Der Vortrag wird sich mit unserer Recherche zu einigen DLP-Lösungen auseinandersetzen und sowohl deren Möglichkeiten als auch Defizite aufgreifen. Wir werden Schwachstellen von Administrations- und Programmierschnittstellen sowie von den Analysealgorithmen an sich aufzeigen.
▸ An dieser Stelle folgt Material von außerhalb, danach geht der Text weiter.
(** C2.  In the real-number model, for every mode 0..15, every time and
    every quality level (0..3 or any other), the vertex stream is non-empty
    and its length is a multiple of 6.  For mode 9 this rests on
    [generateGyroid_not_nil]: on the grid line y = z = 0 some cell always
    passes the threshold test. *)
Theorem vertex_stream_shape (mode : Z) (t : R) (q : Z) (m : R) (this : MathAnimation R) :
  0 <= mode <= 15 ->
  (length (generate mode t q m this) mod 6 = 0)%nat /\
  (0 < length (generate mode t q m this))%nat.
Proof.
  intros Hr.
  pose proof (getQualityMultiplier_pos q) as Hq.
  set (obj := set_centralMass (set_qualityLevel (set_animationMode this mode) q) m).
  assert (Hobj : qualityLevel obj = q) by reflexivity.
  pose proof (RealFacts.sqrt_side_pos 80 obj (or_introl eq_refl)) as H80.
  pose proof (RealFacts.sqrt_side_pos 200 obj (or_intror (or_introl eq_refl))) as H200.
  pose proof (RealFacts.sqrt_side_pos 100 obj (or_intror (or_intror eq_refl))) as H100.
  destruct (mode_cases mode Hr) as
    [E|[E|[E|[E|[E|[E|[E|[E|[E|[E|[E|[E|[E|[E|[E|E]]]]]]]]]]]]]]];
    subst mode; enter_generator; fold obj.
  - eapply six_times_pos; [ apply generateParametricSpiral_length | rewrite Hobj; lia ].
  - eapply six_times_pos; [ apply generateLissajous_length | rewrite Hobj; lia ].
  - eapply six_times_pos; [ apply generate3DHelix_length | rewrite Hobj; lia ].
  - eapply six_times_pos; [ apply generateSineWaveSurface_length | ].
    apply Nat.mul_pos_pos; lia.
  - eapply six_times_pos; [ apply generateTorus_length | ].
    rewrite Hobj. apply Nat.mul_pos_pos; lia.
  - eapply six_times_pos; [ apply generateHypotrochoid_length | rewrite Hobj; lia ].
  - eapply six_times_pos; [ apply generateSuperformula_length | rewrite Hobj; lia ].
  - eapply six_times_pos; [ apply generateLorenzAttractor_length | rewrite Hobj; lia ].
  - eapply six_times_pos; [ apply generateKleinBottle_length | ].
    rewrite Hobj. apply Nat.mul_pos_pos; lia.
  - split.
    + apply Nat.Lcm0.mod_divide. apply generateGyroid_length_divide.
    + pose proof (RealFacts.generateGyroid_not_nil obj (vertices obj) t) as Hne.
      destruct (generateGyroid obj (vertices obj) t); [ contradiction | simpl; lia ].
  - eapply six_times_pos; [ apply generateSphericalHarmonic_length | ].
    rewrite Hobj. apply Nat.mul_pos_pos; lia.
  - eapply six_times_pos; [ apply generateFractalZoom_length | ].
    apply Nat.mul_pos_pos; lia.
  - eapply six_times_pos; [ apply generatePhyllotaxis_length | rewrite Hobj; lia ].
  - eapply six_times_pos; [ apply generateTesseract4D_length | lia ].
  - eapply six_times_pos; [ apply generateWaveInterference_length | ].
    apply Nat.mul_pos_pos; lia.
  - eapply six_times_pos; [ apply generateGravitationalSpacetime_length | lia ].
Qed.

Lemma vertex_stream_shape_witness :
  (length (generate 9 0%R 3 (1 / 2)%R RealModel.zero_storage) mod 6 = 0)%nat /\
  (0 < length (generate 9 0%R 3 (1 / 2)%R RealModel.zero_storage))%nat.
Proof. apply vertex_stream_shape. lia. Defined.

(** ** The tesseract *)

Section TesseractPoints.
Context {F : Type} {FA : FloatArith F} {FM : FloatMath F}.
Local Open Scope flt_scope.

(** The sixteen corners, in the order the first loop builds them. *)
Lemma tesseract_pts4_eq :
  tesseract_pts4 (F := F) =
  [ ($(-1.0), $(-1.0), $(-1.0), $(-1.0)); ($1.0, $(-1.0), $(-1.0), $(-1.0));
    ($(-1.0), $1.0, $(-1.0), $(-1.0));    ($1.0, $1.0, $(-1.0), $(-1.0));
    ($(-1.0), $(-1.0), $1.0, $(-1.0));    ($1.0, $(-1.0), $1.0, $(-1.0));
    ($(-1.0), $1.0, $1.0, $(-1.0));       ($1.0, $1.0, $1.0, $(-1.0));
    ($(-1.0), $(-1.0), $(-1.0), $1.0);    ($1.0, $(-1.0), $(-1.0), $1.0);
    ($(-1.0), $1.0, $(-1.0), $1.0);       ($1.0, $1.0, $(-1.0), $1.0);
    ($(-1.0), $(-1.0), $1.0, $1.0);       ($1.0, $(-1.0), $1.0, $1.0);
    ($(-1.0), $1.0, $1.0, $1.0);          ($1.0, $1.0, $1.0, $1.0) ].
Proof. reflexivity. Qed.


End TesseractPoints.

Module TesseractFacts.
Import RealModel RealFacts.
Local Open Scope R_scope.

Lemma sqrt2_bounds : 1 < sqrt 2 < 2 /\ sqrt 2 * sqrt 2 = 2.
Proof.
  assert (H2 : sqrt 2 * sqrt 2 = 2) by (apply sqrt_sqrt; lra).
  pose proof (sqrt_pos 2). repeat split; try exact H2; nra.
Qed.






End TesseractFacts.

(** ** The first vertex of a stream *)

Lemma for_each_range_nth {B : Type} (n : Z) (body : Z -> list B -> list B)
      (k : nat) (d : B) :
  0 < n -> appends body -> (k < length (body 0%Z []))%nat ->
  nth k (for_each (range n) body []) d = nth k (body 0 []) d.
Proof.
  intros Hn Hb Hk.
  destruct (range_head n Hn) as [tl ->].
  rewrite for_each_appends by exact Hb. simpl.
  now apply app_nth1.
Qed.

Lemma for_each_range_firstn {B : Type} (n : Z) (body : Z -> list B -> list B) (k : nat) :
  0 < n -> appends body -> (k <= length (body 0%Z []))%nat ->
  firstn k (for_each (range n) body []) = firstn k (body 0 []).
Proof.
  intros Hn Hb Hk.
  destruct (range_head n Hn) as [tl ->].
  rewrite for_each_appends by exact Hb. simpl.
  rewrite firstn_app.
  replace (k - length (body 0%Z []))%nat with 0%nat by lia.
  simpl. now rewrite app_nil_r.
Qed.

Lemma nth_differ {B : Type} (k : nat) (d : B) (l1 l2 : list B) :
  nth k l1 d <> nth k l2 d -> l1 <> l2.
Proof. intros H E. apply H. now rewrite E. Qed.

(** ** The superformula at time 0 *)

Module SuperformulaFacts.
Import RealModel RealFacts.
Local Open Scope R_scope.

Lemma pow_one (y : R) : pow 1 y = 1.
Proof.
  unfold pow. destruct (Rlt_dec 0 1) as [_|H]; [ | lra ].
  unfold Rpower. rewrite ln_1, Rmult_0_r. apply exp_0.
Qed.

Lemma pow_zero (y : R) : 0 < y -> pow 0 y = 0.
Proof.
  intros Hy. unfold pow.
  destruct (Rlt_dec 0 0) as [H|_]; [ lra | ].
  destruct (Rlt_dec 0 y) as [_|H]; [ reflexivity | contradiction ].
Qed.

Lemma parameters_at_0 :
  superformula_m 0 = 6 /\ superformula_n1 0 = 3 / 10 /\
  superformula_n2 0 = 3 /\ superformula_n3 0 = 1.
Proof.
  unfold superformula_m, superformula_n1, superformula_n2, superformula_n3.
  real_ops. rewrite !Rmult_0_l, sin_0, cos_0, Rabs_R0, Rabs_R1.
  real_lits. repeat split; lra.
Qed.

Lemma first_point (this : MathAnimation R) (v : list R) :
  firstn 3 (generateSuperformula this v 0) = [1; 0; 0].
Proof.
  destruct parameters_at_0 as (Hm & Hn1 & Hn2 & Hn3).
  pose proof (getQualityMultiplier_pos (qualityLevel this)) as Hq.
  unfold generateSuperformula. cbv zeta. unfold clear.
  rewrite for_each_range_firstn; [ | lia | appends_tac | simpl; lia ].
  cbv beta zeta delta [push_back app firstn]. cbv iota.
  rewrite Hm, Hn1, Hn2, Hn3. real_ops.
  set (N := IZR (1000 * getQualityMultiplier (qualityLevel this))).
  assert (Hφ : 0 / N * Q2R 2.0 * PI = 0) by (unfold Rdiv; ring).
  rewrite Hφ.
  assert (Ha : 6 * 0 / Q2R 4.0 = 0) by (unfold Rdiv; ring).
  rewrite Ha, cos_0, sin_0.
  replace (1 / 1) with 1 by lra.
  replace (0 / 1) with 0 by lra.
  rewrite Rabs_R1, Rabs_R0, pow_one, pow_zero by lra.
  rewrite Rplus_0_r, pow_one.
  replace (Q2R 0.0) with 0 by (real_lits; lra).
  f_equal; [ lra | f_equal; lra ].
Qed.

End SuperformulaFacts.

(** C10, as the code has it.  At t = 0 the superformula parameters are
    m = 6, n1 = 0.3, n2 = 3 (from 1 + 2 |cos 0|, not 1) and n3 = 1, and at
    every quality level the first emitted position is (1, 0, 0). *)
Theorem superformula_at_time_0 (q : Z) (m : R) (this : MathAnimation R) :
  superformula_m 0%R = 6%R /\ superformula_n1 0%R = (3 / 10)%R /\
  superformula_n2 0%R = 3%R /\ superformula_n3 0%R = 1%R /\
  firstn 3 (generate 6 0%R q m this) = [1%R; 0%R; 0%R].
Proof.
  destruct SuperformulaFacts.parameters_at_0 as (Hm & Hn1 & Hn2 & Hn3).
  repeat (split; [ assumption | ]).
  enter_generator. apply SuperformulaFacts.first_point.
Qed.

(** The parameter values of the scenario do not all hold: n2 is 3 at
    t = 0. *)
Lemma superformula_n2_is_not_1 :
  ~ (superformula_m 0%R = 6%R /\ superformula_n1 0%R = (3 / 10)%R /\
     superformula_n2 0%R = 1%R /\ superformula_n3 0%R = 1%R /\
     firstn 3 (generate 6 0%R 2 (1 / 2)%R RealModel.zero_storage) = [1%R; 0%R; 0%R]).
Proof.
  intros (_ & _ & H & _).
  destruct SuperformulaFacts.parameters_at_0 as (_ & _ & Hn2 & _).
  rewrite Hn2 in H. lra.
Qed.

(** ** Dependence on time *)

Lemma for_each_range2_nth {B : Type} (n m : Z) (body : Z -> Z -> list B -> list B)
      (k : nat) (d : B) :
  0 < n -> 0 < m ->
  (forall i, appends (body i)) ->
  (forall i j, length (body i j []) = 6%nat) ->
  (k < 6)%nat ->
  nth k (for_each (range n) (fun i v => for_each (range m) (body i) v) []) d =
  nth k (body 0 0 []) d.
Proof.
  intros Hn Hm Hb Hl Hk.
  rewrite for_each_range_nth.
  - apply for_each_range_nth; [ exact Hm | apply Hb | rewrite Hl; exact Hk ].
  - exact Hn.
  - apply appends_for_each. exact Hb.
  - rewrite for_each_length with (k := 6%nat); [ | apply Hb | apply Hl ].
    rewrite range_length. simpl length. lia.
Qed.

Module AnimationFacts.
Import RealModel RealFacts.
Local Open Scope R_scope.

(** Selects the [k]-th float of the first vertex of a single loop. *)
Ltac first_vertex :=
cbv zeta; unfold clear;
rewrite for_each_range_nth;
[ cbv beta iota zeta delta [push_back app nth]
| match goal with
  | |- context [getQualityMultiplier ?q] =>
      pose proof (getQualityMultiplier_pos q); lia
  end
| appends_tac
| cbv beta iota zeta delta [push_back app length]; lia ].

(** The same for two nested loops. *)
Ltac first_vertex2 :=
cbv zeta; unfold clear;
rewrite for_each_range2_nth;
[ cbv beta iota zeta delta [push_back app nth]
| | | intros ?; appends_tac | intros ? ?; reflexivity | lia ].

(** Removes the products by the loop index 0. *)
Ltac index_zero :=
real_ops; real_lits; unfold Rdiv;
repeat (rewrite Rmult_0_l || rewrite Rmult_0_r || rewrite Rplus_0_l || rewrite Rplus_0_r).

Lemma spiral_red (this : MathAnimation R) (v : list R) (t : R) :
nth 3 (generateParametricSpiral this v t) 0 = 6 / 10 + 4 / 10 * sin t.
Proof.
unfold generateParametricSpiral. first_vertex. index_zero. lra.
Qed.

Lemma lissajous_red (this : MathAnimation R) (v : list R) (t : R) :
nth 3 (generateLissajous this v t) 0 = 7 / 10 + 3 / 10 * sin t.
Proof.
unfold generateLissajous. first_vertex. index_zero. lra.
Qed.

Lemma helix_blue (this : MathAnimation R) (v : list R) (t : R) :
nth 5 (generate3DHelix this v t) 0 = 7 / 10 + 3 / 10 * sin t.
Proof.
unfold generate3DHelix. first_vertex. index_zero. lra.
Qed.

Lemma superformula_blue (this : MathAnimation R) (v : list R) (t : R) :
nth 5 (generateSuperformula this v t) 0 = 5 / 10 + 5 / 10 * sin t.
Proof.
unfold generateSuperformula. first_vertex. index_zero. lra.
Qed.

Lemma phyllotaxis_blue (this : MathAnimation R) (v : list R) (t : R) :
nth 5 (generatePhyllotaxis this v t) 0 = 5 / 10 + 5 / 10 * sin t.
Proof.
unfold generatePhyllotaxis. first_vertex. index_zero. lra.
Qed.

Lemma hypotrochoid_x (this : MathAnimation R) (v : list R) (t : R) :
nth 0 (generateHypotrochoid this v t) 0 =
(1 + 3 / 10 * sin (t * (5 / 10))) - (3 / 10 + 1 / 10 * cos (t * (7 / 10)))
+ (5 / 10 + 2 / 10 * sin (t * (13 / 10))).
Proof.
unfold generateHypotrochoid. first_vertex. index_zero.
rewrite cos_0. lra.
Qed.

Ltac multiplier_pos :=
match goal with
| |- context [getQualityMultiplier ?q] =>
    pose proof (getQualityMultiplier_pos q); lia
end.

Lemma torus_red (this : MathAnimation R) (v : list R) (t : R) :
nth 3 (generateTorus this v t) 0 = 6 / 10 + 4 / 10 * cos (t + t).
Proof.
unfold generateTorus. first_vertex2; [ | multiplier_pos | multiplier_pos ].
index_zero. lra.
Qed.

Lemma klein_red (this : MathAnimation R) (v : list R) (t : R) :
nth 3 (generateKleinBottle this v t) 0 = 5 / 10 + 5 / 10 * sin t.
Proof.
unfold generateKleinBottle. first_vertex2; [ | multiplier_pos | multiplier_pos ].
index_zero. lra.
Qed.

Lemma harmonic_blue (this : MathAnimation R) (v : list R) (t : R) :
nth 5 (generateSphericalHarmonic this v t) 0 = 3 / 10 + 7 / 10 * Rabs (sin t).
Proof.
unfold generateSphericalHarmonic. first_vertex2; [ | multiplier_pos | multiplier_pos ].
index_zero. lra.
Qed.

Lemma wave_blue (this : MathAnimation R) (v : list R) (t : R) :
nth 5 (generateWaveInterference this v t) 0 = 5 / 10 + 5 / 10 * sin t.
Proof.
unfold generateWaveInterference.
change (to_int (fmul (of_int 100)
          (fsqrt (of_int (getQualityMultiplier (qualityLevel this))))))
  with (sqrt_side 100 this).
first_vertex2; [ | apply sqrt_side_pos; auto | apply sqrt_side_pos; auto ].
index_zero. lra.
Qed.

(** The corner cell of the sine surface lies at distance [sqrt (9/2)] from
  the centre. *)
Lemma surface_green (this : MathAnimation R) (v : list R) (t : R) :
nth 4 (generateSineWaveSurface this v t) 0 =
2 / 10 + 6 / 10 * sin (sqrt (9 / 2) * (5 / 10) + t).
Proof.
unfold generateSineWaveSurface.
change (to_int (fmul (of_int 80)
          (fsqrt (of_int (getQualityMultiplier (qualityLevel this))))))
  with (sqrt_side 80 this).
first_vertex2; [ | apply sqrt_side_pos; auto | apply sqrt_side_pos; auto ].
index_zero.
match goal with
| |- context [sqrt ?e] => replace e with (9 * / 2) by lra
end.
lra.
Qed.

Lemma tesseract_blue (this : MathAnimation R) (v : list R) (t : R) :
nth 5 (generateTesseract4D this v t) 0 = 5 / 10 + 5 / 10 * sin t.
Proof.
unfold generateTesseract4D. cbv zeta. unfold clear.
rewrite tesseract_pts4_eq. unfold tesseract_rotate. cbv zeta.
cbn [map]. rewrite for_each_appends by appends_tac.
cbn [flat_map]. cbv beta iota zeta delta [push_back app nth].
index_zero. lra.
Qed.

Lemma lorenz_x (this : MathAnimation R) (v : list R) (t : R) :
nth 0 (generateLorenzAttractor this v t) 0 =
(1 / 10 + (10 + 5 * sin (t * (3 / 10))) * (0 - 1 / 10) * (5 / 1000)) * (1 / 10).
Proof.
rewrite generateLorenzAttractor_first. real_ops. real_lits. unfold Rdiv. lra.
Qed.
Where Flow Charts Don't Go: An Examination of Web Application Security Process Management – Jeremiah Grossman
Der Schwerpunkt des Vortrags liegt auf strategischen Herausforderungen, die sich darauf auswirken, wie sich ein Unternehmen gegen die aktuellsten Sicherheitsbedrohungen schützt. Konkret werden wir uns ein Bild davon machen, wie effektiv die Sicherheitsgegenmaßnahmen des Vendor Building Security In Maturity Model (vBSIMM) für „reale“ Anwendungen sind.
„Vertrauen“ in Computersysteme und Netzwerke - Felix „FX“ Lindner
Der Vortrag richtet sich an all diejenigen, die schon einmal an dem vermeintlichen „Vertrauen“ von Computersystemen und Netzwerken verzweifelt sind. Wir sind gezwungen, mit einem Modell zu arbeiten, das lediglich "vertrauenswürdige" und "nicht vertrauenswürdige" Einheiten darstellen kann, ohne jedoch verlässlich zu sagen „Ja, aber…“. Hinzu kommt, dass wir mit einem als PKI bekannten Master-Kontroll-Programm kommunizieren müssen, nur um eine dieser einfachen Behauptungen "vertrauenswürdig" bzw. "nicht vertrauenswürdig“ zu bestätigen.
Zweck des Vortrags ist es, über Szenarien zu sprechen, in denen dies katastrophal, unpraktisch oder von unzureichender Granularität war oder ist. Eine standardisierte Alternative zur Darstellung von Vertrauensbeziehungen soll als Beispiel dienen, um zu bestimmen, ob von Teilnehmern vorgestellte Szenarien davon profitieren würden und wie diese besonderen Szenarien aussehen würden.